* _EXERCISE DIRECTIONS_:
Please print each entry below exactly as it reads.

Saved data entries
%%

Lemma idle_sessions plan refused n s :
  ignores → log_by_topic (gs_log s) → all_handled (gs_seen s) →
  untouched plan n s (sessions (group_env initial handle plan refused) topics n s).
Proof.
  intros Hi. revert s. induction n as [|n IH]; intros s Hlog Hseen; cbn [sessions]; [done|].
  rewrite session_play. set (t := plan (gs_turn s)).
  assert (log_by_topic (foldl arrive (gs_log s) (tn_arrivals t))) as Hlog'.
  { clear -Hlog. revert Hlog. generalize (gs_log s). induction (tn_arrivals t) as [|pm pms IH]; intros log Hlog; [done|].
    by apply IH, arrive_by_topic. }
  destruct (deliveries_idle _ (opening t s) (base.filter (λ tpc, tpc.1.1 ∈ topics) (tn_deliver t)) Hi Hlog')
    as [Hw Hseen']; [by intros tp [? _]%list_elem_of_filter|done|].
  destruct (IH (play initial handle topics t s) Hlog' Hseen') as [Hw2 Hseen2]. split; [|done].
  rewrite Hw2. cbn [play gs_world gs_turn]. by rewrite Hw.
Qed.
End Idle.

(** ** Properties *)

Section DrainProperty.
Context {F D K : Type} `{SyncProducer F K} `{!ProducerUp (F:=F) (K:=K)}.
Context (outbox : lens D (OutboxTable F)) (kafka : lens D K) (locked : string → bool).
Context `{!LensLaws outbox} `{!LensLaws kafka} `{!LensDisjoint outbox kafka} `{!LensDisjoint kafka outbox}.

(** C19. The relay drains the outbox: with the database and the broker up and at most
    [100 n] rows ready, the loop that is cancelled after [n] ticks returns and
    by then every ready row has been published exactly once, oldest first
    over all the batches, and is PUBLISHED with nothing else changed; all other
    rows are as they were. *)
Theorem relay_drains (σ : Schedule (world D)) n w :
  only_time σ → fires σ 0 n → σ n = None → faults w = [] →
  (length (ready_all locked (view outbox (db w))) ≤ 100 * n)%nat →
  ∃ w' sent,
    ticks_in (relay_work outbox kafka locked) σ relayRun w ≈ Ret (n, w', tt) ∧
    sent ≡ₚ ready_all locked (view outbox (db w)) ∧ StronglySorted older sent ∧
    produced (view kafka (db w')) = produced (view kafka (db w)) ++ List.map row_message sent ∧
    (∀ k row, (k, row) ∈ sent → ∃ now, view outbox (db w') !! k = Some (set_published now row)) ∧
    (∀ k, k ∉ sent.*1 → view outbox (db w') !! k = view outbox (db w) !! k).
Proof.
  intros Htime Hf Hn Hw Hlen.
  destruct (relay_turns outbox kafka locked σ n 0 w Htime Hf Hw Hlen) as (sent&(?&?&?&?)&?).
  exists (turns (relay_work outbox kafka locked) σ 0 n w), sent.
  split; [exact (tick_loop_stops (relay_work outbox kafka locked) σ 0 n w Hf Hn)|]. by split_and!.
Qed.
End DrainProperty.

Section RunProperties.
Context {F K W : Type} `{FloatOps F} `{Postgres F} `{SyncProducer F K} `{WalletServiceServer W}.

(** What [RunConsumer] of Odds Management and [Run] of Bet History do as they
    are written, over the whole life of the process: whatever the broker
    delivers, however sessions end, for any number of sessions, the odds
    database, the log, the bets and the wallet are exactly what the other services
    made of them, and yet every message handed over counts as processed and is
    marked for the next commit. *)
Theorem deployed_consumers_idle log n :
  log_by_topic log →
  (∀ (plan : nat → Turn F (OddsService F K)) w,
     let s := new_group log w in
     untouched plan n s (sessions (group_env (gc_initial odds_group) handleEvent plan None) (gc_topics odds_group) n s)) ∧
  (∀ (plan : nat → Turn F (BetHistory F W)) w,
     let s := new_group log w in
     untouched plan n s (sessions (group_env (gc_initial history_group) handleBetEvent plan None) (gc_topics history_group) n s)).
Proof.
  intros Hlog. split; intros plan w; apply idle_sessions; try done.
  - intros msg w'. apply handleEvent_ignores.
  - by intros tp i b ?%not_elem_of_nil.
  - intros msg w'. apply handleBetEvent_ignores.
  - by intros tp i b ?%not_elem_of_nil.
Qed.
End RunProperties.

%%

* _ANSWER FOR THE TASK_:
Lemma idle_sessions plan refused n s :
  ignores → log_by_topic (gs_log s) → all_handled (gs_seen s) →
  untouched plan n s (sessions (group_env initial handle plan refused) topics n s).
Proof.
  intros Hi. revert s. induction n as [|n IH]; intros s Hlog Hseen; cbn [sessions]; [done|].
  rewrite session_play. set (t := plan (gs_turn s)).
  assert (log_by_topic (foldl arrive (gs_log s) (tn_arrivals t))) as Hlog'.
  { clear -Hlog. revert Hlog. generalize (gs_log s). induction (tn_arrivals t) as [|pm pms IH]; intros log Hlog; [done|].
    by apply IH, arrive_by_topic. }
  destruct (deliveries_idle _ (opening t s) (base.filter (λ tpc, tpc.1.1 ∈ topics) (tn_deliver t)) Hi Hlog')
    as [Hw Hseen']; [by intros tp [? _]%list_elem_of_filter|done|].
  destruct (IH (play initial handle topics t s) Hlog' Hseen') as [Hw2 Hseen2]. split; [|done].
  rewrite Hw2. cbn [play gs_world gs_turn]. by rewrite Hw.
Qed.
End Idle.

(** ** Properties *)

Section DrainProperty.
Context {F D K : Type} `{SyncProducer F K} `{!ProducerUp (F:=F) (K:=K)}.
Context (outbox : lens D (OutboxTable F)) (kafka : lens D K) (locked : string → bool).
Context `{!LensLaws outbox} `{!LensLaws kafka} `{!LensDisjoint outbox kafka} `{!LensDisjoint kafka outbox}.

(** C19. The relay drains the outbox: with the database and the broker up and at most
    [100 n] rows ready, the loop that is cancelled after [n] ticks returns and
    by then every ready row has been published exactly once, oldest first
    over all the batches, and is PUBLISHED with nothing else changed; all other
    rows are as they were. *)
Theorem relay_drains (σ : Schedule (world D)) n w :
  only_time σ → fires σ 0 n → σ n = None → faults w = [] →
  (length (ready_all locked (view outbox (db w))) ≤ 100 * n)%nat →
  ∃ w' sent,
    ticks_in (relay_work outbox kafka locked) σ relayRun w ≈ Ret (n, w', tt) ∧
    sent ≡ₚ ready_all locked (view outbox (db w)) ∧ StronglySorted older sent ∧
    produced (view kafka (db w')) = produced (view kafka (db w)) ++ List.map row_message sent ∧
    (∀ k row, (k, row) ∈ sent → ∃ now, view outbox (db w') !! k = Some (set_published now row)) ∧
    (∀ k, k ∉ sent.*1 → view outbox (db w') !! k = view outbox (db w) !! k).
Proof.
  intros Htime Hf Hn Hw Hlen.
  destruct (relay_turns outbox kafka locked σ n 0 w Htime Hf Hw Hlen) as (sent&(?&?&?&?)&?).
  exists (turns (relay_work outbox kafka locked) σ 0 n w), sent.
  split; [exact (tick_loop_stops (relay_work outbox kafka locked) σ 0 n w Hf Hn)|]. by split_and!.
Qed.
End DrainProperty.

Section RunProperties.
Context {F K W : Type} `{FloatOps F} `{Postgres F} `{SyncProducer F K} `{WalletServiceServer W}.

(** What [RunConsumer] of Odds Management and [Run] of Bet History do as they
    are written, over the whole life of the process: whatever the broker
    delivers, however sessions end, for any number of sessions, the odds
    database, the log, the bets and the wallet are exactly what the other services
    made of them, and yet every message handed over counts as processed and is
    marked for the next commit. *)
Theorem deployed_consumers_idle log n :
  log_by_topic log →
  (∀ (plan : nat → Turn F (OddsService F K)) w,
     let s := new_group log w in
     untouched plan n s (sessions (group_env (gc_initial odds_group) handleEvent plan None) (gc_topics odds_group) n s)) ∧
  (∀ (plan : nat → Turn F (BetHistory F W)) w,
     let s := new_group log w in
     untouched plan n s (sessions (group_env (gc_initial history_group) handleBetEvent plan None) (gc_topics history_group) n s)).
Proof.
  intros Hlog. split; intros plan w; apply idle_sessions; try done.
  - intros msg w'. apply handleEvent_ignores.
  - by intros tp i b ?%not_elem_of_nil.
  - intros msg w'. apply handleBetEvent_ignores.
  - by intros tp i b ?%not_elem_of_nil.
Qed.
End RunProperties.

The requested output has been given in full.